Segment Start: INPUT DATA

(** * KL-divergence loss operator (paddle/fluid/operators/kldiv_loss_op.cc)

    A shallow embedding of the operator definition file: shape inference of
    the forward and backward operators, the attribute schema, the kernel-type
    selection, the gradient-operator maker and the registrations made at the
    end of the file.  The framework classes the file builds on
    (InferShapeContext, ExecutionContext, the grad-op maker base class, the
    enforce macros) are modelled at the interface the operator uses. *)

From Stdlib Require Import ZArith String List Bool Lia.
From stdpp Require Import base option gmap strings list fin_maps.

Open Scope string_scope.

(** ** Shapes and attributes *)

(** framework::DDim: the ordered sequence of dimension sizes (int64_t each).
    A size that is not strictly positive (commonly -1) stands for a dimension
    unknown until runtime. *)
Abbreviation DDim := (list Z).

(** DDim::size() and DDim::operator[]: the operator only indexes below the
    rank; outside of it the model reads 0. *)
Definition DDim_size (d : DDim) : nat := length d.
Definition DDim_at (d : DDim) (i : nat) : Z := nth i d 0%Z.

Segment End: INPUT DATA

- _TRY IT_
From the first line through the last, give the data above again exactly.

- _RESULT FOR THIS TASK_
(** * KL-divergence loss operator (paddle/fluid/operators/kldiv_loss_op.cc)

    A shallow embedding of the operator definition file: shape inference of
    the forward and backward operators, the attribute schema, the kernel-type
    selection, the gradient-operator maker and the registrations made at the
    end of the file.  The framework classes the file builds on
    (InferShapeContext, ExecutionContext, the grad-op maker base class, the
    enforce macros) are modelled at the interface the operator uses. *)

From Stdlib Require Import ZArith String List Bool Lia.
From stdpp Require Import base option gmap strings list fin_maps.

Open Scope string_scope.

(** ** Shapes and attributes *)

(** framework::DDim: the ordered sequence of dimension sizes (int64_t each).
    A size that is not strictly positive (commonly -1) stands for a dimension
    unknown until runtime. *)
Abbreviation DDim := (list Z).

(** DDim::size() and DDim::operator[]: the operator only indexes below the
    rank; outside of it the model reads 0. *)
Definition DDim_size (d : DDim) : nat := length d.
Definition DDim_at (d : DDim) (i : nat) : Z := nth i d 0%Z.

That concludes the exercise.